DESCRIPTION OF SYMBOLS 1 Liquid ejecting head 2 Nozzle plate 3 Nozzle 4 Piezoelectric plate 5 Groove 6 Side wall 7 One side 8 Cover plate 9 Liquid supply hole 10 Liquid discharge hole 20 Liquid ejecting apparatus 24 FPC
25 Driver IC
27 Liquid tank 28 Press pump 29 Suction pump

Claims (11)

A nozzle plate having nozzles for injecting liquid onto a recording medium;
A piezoelectric plate having an elongated groove on one side and joining the nozzle plate on the other side;
A liquid supply hole for supplying the liquid to the groove, a liquid discharge hole for discharging the liquid from the groove, and a cover plate installed on one surface of the piezoelectric plate,
The elongated groove of the piezoelectric plate has a longitudinal direction of the groove and a cross section in the depth direction is convex in the depth direction, communicates with the nozzle at the convex top portion, and at the convex bottom portion. The liquid ejecting head is in communication with the liquid supply hole and the liquid discharge hole, and the groove is in contact with the nozzle plate at the convex top .   The liquid ejecting head according to claim 1, wherein the cross section of the groove has an arc shape that is convex in the depth direction.   3. The liquid jet head according to claim 1, wherein the groove communicates with the liquid supply hole or the liquid discharge hole at one or both opening end portions in the longitudinal direction.   The said cover plate is equipped with the liquid discharge hole which discharges the said liquid from the said groove | channel, or the liquid supply hole which supplies the said liquid to the said groove | channel, The any one of Claims 1-3 characterized by the above-mentioned. Liquid jet head.   The liquid ejecting head according to claim 1, wherein the nozzle plate includes a plurality of nozzles communicating with the groove.   A liquid supply chamber for holding the liquid supplied to the liquid supply hole and a liquid discharge chamber for holding the liquid discharged from the liquid discharge hole; and a flow set on the surface of the cover plate opposite to the piezoelectric plate. The liquid jet head according to claim 1, further comprising a path member. A drive circuit for supplying drive power to the electrode formed on the sidewall of the groove;
A flexible substrate mounted with the drive circuit and installed on the piezoelectric plate;
7. The base according to claim 1, further comprising: a base that accommodates the piezoelectric plate and the cover plate in a state where the nozzle plate is exposed to the outside, and that fixes the flexible substrate to an outer surface.

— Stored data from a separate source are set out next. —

(** The agreeable HCM sends amounts of any grid. *)
#[local] Instance calm_grid g : HcmGrid g (Tbl := MemTbl).
Proof.
  intros l w w' hs Hr. destruct (callWithResilience_cases (GetBatchSync l) w) as (w1 & d & Hc & _ & Hd).
  assert (HArray hs = d) as <-.
  { change (callWithResilience (breaker_call (GetBatchSync l)) w = (w', inr (HArray hs))) in Hr. congruence. }
  destruct Hd as [?|(n & [= <-])]; [done|constructor].
Qed.

(** The run. *)
Definition vacation : bkey := ("emp", "loc", "VACATION").
Definition feb : CreateDto := sample_dto "2026-02-02" "2026-02-03".
Definition run0 : World MemTbl := sample_world (sample_db [] []).
Definition run1 : World MemTbl := fst (upsertBalance "emp" "loc" "VACATION" (units 0 10) run0).
Definition run2 : World MemTbl := fst (createRequest feb (Some "k1") run1).
Definition run3 : World MemTbl := fst (decide_request (Approve "boss") "0" run2).

Lemma run0_empty : empty_db run0.
Proof. by repeat split. Qed.

Lemma feb_dated : dated feb.
Proof. split; vm_compute; by eexists. Qed.

Lemma run1_reached : rtc (step 0) run0 run1.
Proof. apply rtc_once, step_upsert. lia. Qed.
Lemma run2_reached : rtc (step 0) run0 run2.
Proof. eapply rtc_r; [apply run1_reached|]. apply step_create, feb_dated. Qed.
Lemma run3_reached : rtc (step 0) run0 run3.
Proof. eapply rtc_r; [apply run2_reached|]. apply step_decide. Qed.

Lemma run_wf w : rtc (step 0) run0 w -> db_wf (w_db w).
Proof.
  intros Hs. by destruct (reachable_inv 0 ltac:(lia) run0 w run0_empty Hs).
Qed.

(** ** Reachable *)

Lemma accounts_balance_witness :
  exists b a p u, Bal run3 !! "0" = Some b /\ 0 <= a /\ b_availableBalance b = units 0 a /\
    p = requested 0 RequestStatus.PENDING (b_key b) (Req run3) /\
    u = requested 0 RequestStatus.APPROVED (b_key b) (Req run3) /\
    b_totalBalance b = units 0 (a + p + u).
Proof.
  assert (exists b, Bal run3 !! "0" = Some b) as [b Hb] by (vm_compute; by eexists).
  destruct (accounts_balance 0 ltac:(lia) run0 run3 "0" b run0_empty run3_reached Hb)
    as (a & p & u & Ha & _ & _ & Hav & _ & _ & Ht & Hp & Hu).
  exists b, a, p, u. exact (conj Hb (conj Ha (conj Hav (conj Hp (conj Hu Ht))))).
Defined.

Definition may : CreateDto := sample_dto "2026-05-04" "2026-05-05".
Definition run4 : World MemTbl := fst (createRequest may (Some "k2") run3).
Lemma run4_reached : rtc (step 0) run0 run4.
Proof. eapply rtc_r; [apply run3_reached|]. apply step_create. split; vm_compute; by eexists. Qed.

(** The two requests it has stored. *)
Definition run4_first : TimeOffRequest := Eval vm_compute in default (new_request feb "" NaN) (Req run4 !! "0").
Definition run4_second : TimeOffRequest := Eval vm_compute in default (new_request feb "" NaN) (Req run4 !! "1").

Lemma no_double_booking_witness :
  ~ (20486 <= 20577 <= 20487 /\ 20577 <= 20577 <= 20578).
Proof.
  assert (Hq : Req run4 !! "0" = Some run4_first) by (vm_compute; reflexivity).
  assert (Hr : Req run4 !! "1" = Some run4_second) by (vm_compute; reflexivity).
  refine (no_double_booking 0 ltac:(lia) run0 run4 "0" "1" run4_first run4_second 20486 20487 20577 20578
    run0_empty run4_reached Hq Hr ltac:(discriminate) _ _ _ _ _ _ _ _ 20577);
    [right|left|..]; vm_compute; reflexivity.
Defined.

Liquid jet head. The liquid jet head according to claim 1,
A liquid tank for supplying liquid to the liquid supply hole of the cover plate and storing the liquid discharged from the liquid discharge hole of the cover plate;
A pressure pump that presses and supplies the liquid from the liquid tank to the liquid supply hole;
And a suction pump that sucks and discharges the liquid from the liquid discharge hole to the liquid tank.   The liquid ejecting apparatus according to claim 8, further comprising a deaeration unit having a deaeration function on a path from the liquid discharge hole to the liquid tank. A groove processing step of forming an elongated groove having a convex depth direction on one surface of the piezoelectric plate;
A cover plate bonding step of bonding a cover plate having a liquid supply hole and a liquid discharge hole to one surface of the piezoelectric plate;
A cutting process for cutting the other surface of the piezoelectric plate;
A method of manufacturing a liquid jet head, comprising: a nozzle plate bonding step in which a nozzle plate on which a nozzle for liquid jet is formed is bonded to the other surface of the piezoelectric plate, and the nozzle and the groove are in communication with each other.   The flow path member having a liquid supply chamber for holding the liquid supplied to the liquid supply hole and a liquid discharge chamber for holding the liquid discharged from the liquid discharge hole is bonded to the opposite side of the cover plate from the piezoelectric plate. The method of manufacturing a liquid jet head according to claim 10, further comprising a path member bonding step.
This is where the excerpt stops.